I have made 3 of my own the last 3 seasons. It's easy and way cheaper than buying a factory one. I just bought 3" wide metal strap cut to lenght 54" for my plow. The strap material is actually rounded on both edges. It takes a couple of plows too wear that down so that it is cutting flush on the walks. I use a drill press to drill the holes. I've been able to just reuse my old bolts. I think it cost me about $15 a blade.


----------



## littlenick (Sep 6, 2008)

Go to wal-mart and buy some snow shovels and screw them to the front.....problem solved....


----------



## skywagon (Nov 13, 2008)

littlenick;682614 said:


> Go to wal-mart and buy some snow shovels and screw them to the front.....problem solved....


Littledic!
Seeing you are from Florida, someone should bolt you to the front and use your little azz for a scaper bar!!!ROTFFLMAO


----------



## littlenick (Sep 6, 2008)

skywagon;682827 said:


> Littledic!
> Seeing you are from Florida, someone should bolt you to the front and use your little azz for a scaper bar!!!ROTFFLMAO


wow your nice.....


----------



## Snowaway (Sep 10, 2008)

Does it snow in Florida, ever ?


----------



## littlenick (Sep 6, 2008)

about once every 10-15 years....


----------



## In2toys (Jan 25, 2006)

I used to make my own for a warn plow I had. 1/4 " X 4 inch flat steel lots cheaper. I bought enough to make two bars out of to save a trip back.


----------



## apik1 (Mar 25, 2007)

Joesno;678582 said:


> I don't feel like paying 70$ for a replacement blade for my glacier atv blade and my closest dealer ( tricounty Polaris) are all jackasses who rip you off (Broke my break line and said they didn't do it). The next closest dealer is far and i don't want to drive there if i don't have to. I Want to make my own out of steel. Has anyone done this before?BTW my blade was gone in a year so i want to make it Bigger ( wider from top to bottom (north to south when on plow) ) do you think it would bend if i hit a crack or how big is too big? Is this not worth it? Suggestions?

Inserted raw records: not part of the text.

(* ===== verification/FifoInv.v ===== *)
(** * The invariant of the FIFO *)

From S2P Require Import Prelude Fifo FifoProof FifoSteps.

Import Fifo.

(** The list of half finished reads.  [D]: the ids on their way whose transfer is
    done; only the last one can still be in transfer, and it is the waiting entry in front. *)
Definition transferring (q : Queue) (D : list Z) : Prop :=
  if transferPending q then exists y, head (waitQueue q) = Some y /\ id <$> transferQueue q = D ++ [id y]
  else id <$> transferQueue q = D.

(** The entries listed: those in [D] that have not been put into the FIFO; or the
    one piece that was put into it before its transfer is done. *)
Definition listed (q : Queue) (D rc : list Z) : Prop :=
  if insertPending q then
    match insertDone q, submitCompletion q with
    | Some _, _ => rc = D
    | None, Some _ => exists i, D = i :: rc
    | None, None => D = [] /\ transferPending q = true /\ exists i, rc = [i] /\ id <$> transferQueue q = [i]
    end
  else rc = D.

Definition rcinv (q : Queue) (rc : list Z) : Prop := exists D, transferring q D /\ listed q D rc.

Record finv (dnw dnr : list FIFOEntry) (s : t) : Prop := {
  f_sides : sides false false dnw false false false dnr s;
  f_rc : rcinv (readQueue s) (read_id <$> readCompletion s);
}.

(** The events that can still happen without new requests; every event is one of them. *)
Definition work (s : t) : Z := write_work (param s) (writeQueue s) + read_work (param s) (readQueue s).
Definition progress (more : list Req) (s s' : t) : Prop :=
  now s' = now s /\ param s' = param s /\ (more = [] -> work s' < work s).

(** ** The list of half finished reads *)

Lemma find_none i l : i ∉ read_id <$> l -> find i l = None.
Proof.
  induction l as [|e l IH]; [done|]. simpl. intros [Hne Hl]%not_elem_of_cons.
  rewrite (proj2 (Z.eqb_neq _ _)) by done. by apply IH.
Qed.

Lemma find_first i l rest : read_id <$> l = i :: rest -> exists e, find i l = Some e /\ read_id e = i.
Proof. destruct l as [|e l]; [done|]. simpl. intros [= <- _]. rewrite Z.eqb_refl. by exists e. Qed.

Lemma erase_first i l rest : read_id <$> l = i :: rest -> read_id <$> erase i l = rest.
Proof. destruct l as [|e l]; [done|]. simpl. intros [= <- H]. by rewrite Z.eqb_refl. Qed.

Lemma set_dmaEndAt_ids i tick l : read_id <$> set_dmaEndAt i tick l = read_id <$> l.
Proof.
  induction l as [|e l IH]; [done|]. simpl. destruct (read_id e =? i); [done|]. exact (f_equal (cons (read_id e)) IH).
Qed.

Lemma rc_grown s s' : grown s s' -> rcinv (readQueue s) (read_id <$> readCompletion s) ->
  rcinv (readQueue s') (read_id <$> readCompletion s').
Proof.
  intros (_ & _ & _ & _ & -> & (HI & HD & HS) & HR) (D & HT & HL). exists D. unfold transferring, listed in *.
  rewrite HI, HD, HS. destruct (transferPending (readQueue s)) eqn:Ht.
  - destruct HR as (-> & -> & ->). done.
  - assert (match insertDone (readQueue s), submitCompletion (readQueue s) with None, None => insertPending (readQueue s) = false | _, _ => True end) as Hno.
    { destruct (insertPending (readQueue s)); [|by destruct (insertDone (readQueue s)), (submitCompletion (readQueue s))].
      destruct (insertDone (readQueue s)), (submitCompletion (readQueue s)); try done. by destruct HL as (_ & ? & _). }
    split.
    + destruct (transferPending (readQueue s')).
      * destruct HR as (y & HR & Hy). exists y. split; [done|]. by rewrite HR, fmap_app, HT.
      * by rewrite HR.
    + destruct (insertPending (readQueue s)); [|done].
      by destruct (insertDone (readQueue s)), (submitCompletion (readQueue s)).
Qed.

(** The front piece leaves, and its entry is taken off the list. *)
Lemma rc_popped s s' i D rc :
  popped s s' -> transferring (readQueue s) (i :: D) -> rc = D -> rcinv (readQueue s') rc.
Proof.
  intros (_ & _ & _ & _ & Hev & HR) HT ->. unfold transferring in HT.
  assert (forall q, (if insertPending q then insertDone q <> None else True) -> listed q D D) as Hl.
  { intros q. unfold listed. destruct (insertPending q); [|done]. by destruct (insertDone q). }
  exists D. split; [|by apply Hl]. unfold transferring. destruct (transferPending (readQueue s)).
  - destruct HT as (y & Hy & HT). rewrite HT in HR. cbn [app tail] in HR. destruct HR as (-> & HR & ->). by exists y.
  - rewrite HT in HR. cbn [tail] in HR. destruct (transferPending (readQueue s')); [|done].
    destruct HR as (y & HR & Hy). by exists y.
Qed.

(** The ids on their way are distinct. *)
Lemma ids_distinct p cnt a c d done q : rinv p cnt a c d done q -> vlen (transferQueue q) < 2 ^ 64 ->
  NoDup (id <$> transferQueue q).
Proof.
  intros Hq Hn. pose proof (r_ids _ _ _ _ _ _ _ Hq) as H. rewrite fmap_app in H.
  set (m := vlen done). assert (vlen (done ++ transferQueue q) = m + vlen (transferQueue q)) as Hm
    by (unfold m, vlen; rewrite length_app; lia).
  pose proof (vlen_nonneg done). pose proof (vlen_nonneg (transferQueue q)).
  rewrite Hm, seqZ_app, fmap_app in H by (unfold m; lia).
  apply app_inj_1 in H as [_ ->]; [|unfold m, vlen; rewrite !length_fmap, length_seqZ; lia].
  apply NoDup_fmap_2_strong; [|apply NoDup_seqZ]. intros x y Hx%elem_of_seqZ Hy%elem_of_seqZ Hxy.
  unfold u64 in Hxy. pose proof (Z.div_mod x (2 ^ 64)). pose proof (Z.div_mod y (2 ^ 64)).
  assert (x / 2 ^ 64 = y / 2 ^ 64 \/ x / 2 ^ 64 < y / 2 ^ 64 \/ y / 2 ^ 64 < x / 2 ^ 64) as [|[]] by lia; nia.
Qed.

(** ** The events of the writes *)

Lemma start_state p : param_ok p -> forall tick, finv [] [] (mk tick p (latency p (transferUnit p)) (Queue_make (rqSize p)) (Queue_make (wqSize p)) 0 []).
Proof.
  intros Hp tick. constructor; [|by exists []].
  constructor; try done; by constructor.
Qed.
(* ===== verification/Dma.v ===== *)
(** * hil/nvme/dma.cc: the data pointers of a command

    A command names host memory by a PRP list or by a scatter gather list.
    [PRPList] and [SGL] collect the regions, reading further lists from the host
    memory when the command points to some; [read] and [write] turn a range of
    the data into transfers of the interface below.

    A context that waits for a transfer is kept in the state until the data
    arrives; the host memory is a function from addresses to bytes. *)

From S2P Require Import Prelude.

(** A call of [dmaRead] or [dmaWrite] of the interface below; [None] is a null buffer. *)
Record DmaOp : Type := mkDmaOp { op_write : bool; op_addr : Z; op_size : Z; op_buffer : option Z }.

(** [DMAInitContext]: the list that was requested, and how much data is to be found. *)
Record DMAInitContext : Type := mkDMAInitContext { ctx_base : Z; ctx_totalSize : Z; ctx_currentSize : Z }.

(** [DMAContext]: the transfers a request waits for; [returned] counts the calls of its function. *)
Record DMAContext : Type := mkDMAContext { ctx_counter : Z; returned : Z }.

(** [commonDMAHandler] *)
Definition commonDMAHandler (c : DMAContext) : DMAContext :=
  let n := ctx_counter c - 1 in
  mkDMAContext n (if n =? 0 then returned c + 1 else returned c).

(** [*(uint64_t * )(buffer + i)]: eight bytes, the lowest first. *)
Fixpoint le_word (l : list Z) : Z :=
  match l with
  | [] => 0
  | b :: l' => b + 256 * le_word l'
  end.
Definition load64 (buffer : list Z) (i : Z) : res Z :=
  let l := take 8 (drop (Z.to_nat i) buffer) in
  if vlen l =? 8 then Ok (le_word l) else Err UB.

(** The bytes of the host memory a list is read from. *)
Definition fetch (mem : Z -> Z) (base size : Z) : list Z := (fun k => mem (u64 (base + k))) <$> seqZ 0 size.

Module PRPList.

(** [PRP] *)
Record PRP : Type := mkPRP { addr : Z; size : Z }.

(** [PRPList] with the members of [DMAInterface]: the contexts that wait for a
    list, the pending [immediateEvent], and the calls of [initFunction]. *)
Record t : Type := mk {
  prpList : list PRP;
  totalSize : Z;
  pagesize : Z;
  callCounter : Z;
  waiting : list DMAInitContext;
  immediateEvent : bool;
  initialized : Z;
}.

Definition set_list (l : list PRP) (s : t) : t :=
  mk l (totalSize s) (pagesize s) (callCounter s) (waiting s) (immediateEvent s) (initialized s).
Definition set_waiting (n : Z) (l : list DMAInitContext) (s : t) : t :=
  mk (prpList s) (totalSize s) (pagesize s) n l (immediateEvent s) (initialized s).
Definition set_event (b : bool) (s : t) : t :=
  mk (prpList s) (totalSize s) (pagesize s) (callCounter s) (waiting s) b (initialized s).
Definition call_init (s : t) : t :=
  mk (prpList s) (totalSize s) (pagesize s) (callCounter s) (waiting s) (immediateEvent s) (initialized s + 1).

Definition make (size pagesize : Z) : t := mk [] size pagesize 0 [] false 0.
Definition push_back (r : PRP) : M t unit := modify (fun s => set_list (prpList s ++ [r]) s).

Definition getPRPSize (pagesize addr : Z) : Z := pagesize - Z.land addr (pagesize - 1).

(** The transfer of the list goes to the interface below; its data arrives in [doRead]. *)
Definition getPRPListFromPRP (base size : Z) : M t unit :=
  modify (fun s => set_waiting (callCounter s + 1)
    (waiting s ++ [mkDMAInitContext base size (getPRPSize (pagesize s) base)]) s).

(** [PRPList(cfg, f, c, prp1, prp2, size)]; the state has the total and the page size. *)
Definition construct (prp1 prp2 : Z) : M t unit :=
  s ← get;
  let prp1Size := getPRPSize (pagesize s) prp1 in
  let prp2Size := getPRPSize (pagesize s) prp2 in
  let two :=
    push_back (mkPRP prp1 prp1Size);; push_back (mkPRP prp2 prp2Size);;
    if u64 (prp1Size + prp2Size) <? totalSize s then mpanic "prp_list: Invalid DPTR size" else mret true in
  let list :=
    push_back (mkPRP prp1 prp1Size);; getPRPListFromPRP prp2 (u64 (totalSize s - prp1Size));; mret false in
  immediate ←
    (if totalSize s <=? pagesize s then
       if totalSize s <=? prp1Size then push_back (mkPRP prp1 (totalSize s));; mret true else two
     else if totalSize s <=? u64 (pagesize s * 2) then
       if prp1Size =? pagesize s then two else list
     else list);
  when immediate (modify (set_event true)).

(** [PRPList(cfg, f, c, base, size, cont)] *)
Definition construct_base (base size : Z) (cont : bool) : M t unit :=
  if cont then push_back (mkPRP base size);; modify (set_event true)
  else getPRPListFromPRP base size.

(** The event of [immediateEvent]. *)
Definition immediate : M t unit := modify (fun s => call_init (set_event false s)).

(** The loop over a list that has arrived; [n] bounds the entries. *)
Fixpoint entries (n : nat) (i total : Z) (buffer : list Z) (currentSize : Z) : M t Z :=
  match n with
  | O => mret currentSize
  | S n =>
      listPRP ← lift (load64 buffer i);
      s ← get;
      let listPRPSize := getPRPSize (pagesize s) listPRP in
      let currentSize := u64 (currentSize + listPRPSize) in
      if listPRP =? 0 then mpanic "prp_list: Invalid PRP in PRP List"
      else
        push_back (mkPRP listPRP listPRPSize);;
        if total <=? currentSize then mret currentSize else entries n (i + 8) total buffer currentSize
  end.

(** [prpList.back().addr] with [prpList.pop_back()] *)
Definition pop_back : M t Z :=
  s ← get;
  match last (prpList s) with
  | Some r => modify (set_list (removelast (prpList s)));; mret (addr r)
  | None => fail UB
  end.

(** [doRead] of [getPRPListFromPRP] *)
Definition doRead (c : DMAInitContext) (buffer : list Z) : M t unit :=
  modify (fun s => set_waiting (callCounter s - 1) (waiting s) s);;
  currentSize ← entries (Z.to_nat ((ctx_currentSize c + 7) / 8)) 0 (ctx_totalSize c) buffer 0;
  when (currentSize <? ctx_totalSize c)
    (listPRP ← pop_back; getPRPListFromPRP listPRP (u64 (ctx_totalSize c - currentSize)));;
  s ← get;
  when (callCounter s =? 0) (modify call_init).

(** The list of the context that waits longest arrives from the host memory. *)
Definition arrive (mem : Z -> Z) : M t unit :=
  s ← get;
  match waiting s with
  | [] => mret tt
  | c :: w =>
      modify (set_waiting (callCounter s) w);;
      doRead c (fetch mem (ctx_base c) (ctx_currentSize c))
  end.

(** Lists arrive until none is waited for. *)
Fixpoint arrive_all (n : nat) (mem : Z -> Z) : M t unit :=
  s ← get;
  match waiting s with
  | [] => mret tt
  | _ :: _ => match n with O => fail NoReturn | S n => arrive mem;; arrive_all n mem end
  end.

(** The loop of [read] and [write]. *)
Fixpoint transfers (write : bool) (offset length : Z) (buffer : option Z) (l : list PRP)
    (begin : bool) (totalRead currentOffset : Z) : list DmaOp :=
  match l with
  | [] => []
  | iter :: l' =>
      if begin then
        let read := Z.min (size iter) (u64 (length - totalRead)) in
        mkDmaOp write (addr iter) read ((fun b => b + totalRead) <$> buffer) ::
        (let totalRead := u64 (totalRead + read) in
         if totalRead =? length then []
         else transfers write offset length buffer l' true totalRead (u64 (currentOffset + size iter)))
      else if offset <? u64 (currentOffset + size iter) then
        let totalRead := u64 (offset - currentOffset) in
        let read := Z.min (u64 (size iter - totalRead)) length in
        mkDmaOp write (u64 (addr iter + totalRead)) read buffer ::
        transfers write offset length buffer l' true read (u64 (currentOffset + size iter))
      else transfers write offset length buffer l' false totalRead (u64 (currentOffset + size iter))
  end.

(** [read] and [write]: the transfers and the context that waits for them.  Without a
    transfer the handler is called at once. *)
Definition request (write : bool) (s : t) (offset length : Z) (buffer : option Z) : list DmaOp * DMAContext :=
  let ops := transfers write offset length buffer (prpList s) false 0 0 in
  let c := mkDMAContext (vlen ops) 0 in
  (ops, if ctx_counter c =? 0 then commonDMAHandler (mkDMAContext 1 (returned c)) else c).
Definition read (s : t) (offset length : Z) (buffer : option Z) := request false s offset length buffer.
Definition write (s : t) (offset length : Z) (buffer : option Z) := request true s offset length buffer.
End PRPList.

Module SGL.

(** [Chunk]; [ignore] is set for the bytes of a bit bucket. *)
Record Chunk : Type := mkChunk { addr : Z; length : Z; ignore : bool }.

(** [SGLDescriptor] *)
Record SGLDescriptor : Type := mkSGLDescriptor { address : Z; desc_length : Z; id : Z }.

(** The members [address], [length] and [id] of the sixteen bytes. *)
Definition descriptor (data : list Z) : SGLDescriptor :=
  mkSGLDescriptor (le_word (take 8 data)) (le_word (take 4 (drop 8 data))) (nth 15 data 0).

Definition SGL_TYPE (id : Z) : Z := u8 (Z.shiftr id 4).
Definition SGL_SUBTYPE (id : Z) : Z := u8 (Z.land id 15).

(** [SGL_DESCRIPTOR_TYPE] and [SGL_DESCRIPTOR_SUBTYPE] *)
Definition TYPE_DATA_BLOCK_DESCRIPTOR : Z := 0.
Definition TYPE_BIT_BUCKET_DESCRIPTOR : Z := 1.
Definition TYPE_SEGMENT_DESCRIPTOR : Z := 2.
Definition TYPE_LAST_SEGMENT_DESCRIPTOR : Z := 3.
Definition TYPE_KEYED_DATA_BLOCK_DESCRIPTOR : Z := 4.
Definition SUBTYPE_ADDRESS : Z := 0.

Definition is_block (type : Z) : bool :=
  (type =? TYPE_DATA_BLOCK_DESCRIPTOR) || (type =? TYPE_KEYED_DATA_BLOCK_DESCRIPTOR).
Definition is_segment (type : Z) : bool :=
  (type =? TYPE_SEGMENT_DESCRIPTOR) || (type =? TYPE_LAST_SEGMENT_DESCRIPTOR).

(** [SGL] with the members of [DMAInterface] *)
Record t : Type := mk {
  chunkList : list Chunk;
  totalSize : Z;
  callCounter : Z;
  waiting : list DMAInitContext;
  immediateEvent : bool;
  initialized : Z;
}.

Definition make : t := mk [] 0 0 [] false 0.
Definition set_waiting (n : Z) (l : list DMAInitContext) (s : t) : t :=
  mk (chunkList s) (totalSize s) n l (immediateEvent s) (initialized s).
Definition set_event (b : bool) (s : t) : t :=
  mk (chunkList s) (totalSize s) (callCounter s) (waiting s) b (initialized s).
Definition call_init (s : t) : t :=
  mk (chunkList s) (totalSize s) (callCounter s) (waiting s) (immediateEvent s) (initialized s + 1).
Definition push_back (c : Chunk) (s : t) : t :=
  mk (chunkList s ++ [c]) (u64 (totalSize s + length c)) (callCounter s) (waiting s) (immediateEvent s) (initialized s).

Definition parseSGLDescriptor (d : SGLDescriptor) : M t unit :=
  (if is_block (SGL_TYPE (id d)) then modify (push_back (mkChunk (address d) (desc_length d) false))
   else if SGL_TYPE (id d) =? TYPE_BIT_BUCKET_DESCRIPTOR then
     modify (push_back (mkChunk (address d) (desc_length d) true))
   else mpanic "Invalid SGL descriptor");;
  if SGL_SUBTYPE (id d) =? SUBTYPE_ADDRESS then mret tt else mpanic "Unexpected SGL subtype".

(** The transfer of the segment goes to the interface below; its data arrives in [doRead]. *)
Definition parseSGLSegment (address length : Z) : M t unit :=
  modify (fun s => set_waiting (callCounter s + 1) (waiting s ++ [mkDMAInitContext address 0 length]) s).

(** [SGL(cfg, f, c, prp1, prp2)], with the sixteen bytes of the two pointers. *)
Definition construct (data : list Z) : M t unit :=
  let desc := descriptor data in
  if is_block (SGL_TYPE (id desc)) then parseSGLDescriptor desc;; modify (set_event true)
  else if is_segment (SGL_TYPE (id desc)) then parseSGLSegment (address desc) (desc_length desc)
  else mret tt.

Definition immediate : M t unit := modify (fun s => call_init (set_event false s)).

(** The loop over a segment that has arrived; the result is the last descriptor
    read and [next]. *)
Fixpoint descriptors (n : nat) (i currentSize : Z) (buffer : list Z) (desc : SGLDescriptor) (next : bool)
    : M t (SGLDescriptor * bool) :=
  match n with
  | O => mret (desc, next)
  | S n =>
      let data := take 16 (drop (Z.to_nat i) buffer) in
      if negb (vlen data =? 16) then fail UB
      else
        let desc := descriptor data in
        let type := SGL_TYPE (id desc) in
        if is_block type || (type =? TYPE_BIT_BUCKET_DESCRIPTOR) then
          parseSGLDescriptor desc;; descriptors n (i + 16) currentSize buffer desc next
        else if is_segment type then
          if negb (i =? u64 (currentSize - 16)) then mpanic "Invalid SGL segment"
          else descriptors n (i + 16) currentSize buffer desc true
        else descriptors n (i + 16) currentSize buffer desc next
  end.

(** [doRead] of [parseSGLSegment] *)
Definition doRead (c : DMAInitContext) (buffer : list Z) : M t unit :=
  modify (fun s => set_waiting (callCounter s - 1) (waiting s) s);;
  r ← descriptors (Z.to_nat ((ctx_currentSize c + 15) / 16)) 0 (ctx_currentSize c) buffer
        (mkSGLDescriptor 0 0 0) false;
  when r.2 (parseSGLSegment (address r.1) (desc_length r.1));;
  s ← get;
  when (callCounter s =? 0) (modify call_init).

Definition arrive (mem : Z -> Z) : M t unit :=
  s ← get;
  match waiting s with
  | [] => mret tt
  | c :: w =>
      modify (set_waiting (callCounter s) w);;
      doRead c (fetch mem (ctx_base c) (ctx_currentSize c))
  end.

(** The loop of [read] and [write]. *)
Fixpoint transfers (write : bool) (offset len : Z) (buffer : option Z) (l : list Chunk)
    (begin : bool) (totalRead currentOffset : Z) : list DmaOp :=
  match l with
  | [] => []
  | iter :: l' =>
      if begin then
        let read := Z.min (length iter) (u64 (len - totalRead)) in
        (if ignore iter then []
         else [mkDmaOp write (addr iter) read ((fun b => b + totalRead) <$> buffer)]) ++
        (let totalRead := u64 (totalRead + read) in
         if totalRead =? len then []
         else transfers write offset len buffer l' true totalRead (u64 (currentOffset + length iter)))
      else if offset <? u64 (currentOffset + length iter) then
        let totalRead := u64 (offset - currentOffset) in
        let read := Z.min (u64 (length iter - totalRead)) len in
        (if ignore iter then [] else [mkDmaOp write (u64 (addr iter + totalRead)) read buffer]) ++
        transfers write offset len buffer l' true read (u64 (currentOffset + length iter))
      else transfers write offset len buffer l' false totalRead (u64 (currentOffset + length iter))
  end.

Definition request (write : bool) (s : t) (offset length : Z) (buffer : option Z) : list DmaOp * DMAContext :=
  let ops := transfers write offset length buffer (chunkList s) false 0 0 in
  let c := mkDMAContext (vlen ops) 0 in
  (ops, if ctx_counter c =? 0 then commonDMAHandler (mkDMAContext 1 (returned c)) else c).
Definition read (s : t) (offset length : Z) (buffer : option Z) := request false s offset length buffer.
Definition write (s : t) (offset length : Z) (buffer : option Z) := request true s offset length buffer.
End SGL.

I bought a new cutting edge for my polaris glacier plow from my polaris dealer and it was 
$ 25.00 with the bolts. Are you sure the dealer and you are on the same page?


----------



## EaTmYtAiLpIpEs (Aug 23, 2007)

I have to make my own because I dont know where to get a wear bar for a farmall blade lol. I need to get a bar with the holes that line up so I am just going to prob make my own.


----------



## apik1 (Mar 25, 2007)

EaTmYtAiLpIpEs;689231 said:


> I have to make my own because I dont know where to get a wear bar for a farmall blade lol. I need to get a bar with the holes that line up so I am just going to prob make my own.


Thats understandable but if you could get one with bolts for 25. would you still make one?


----------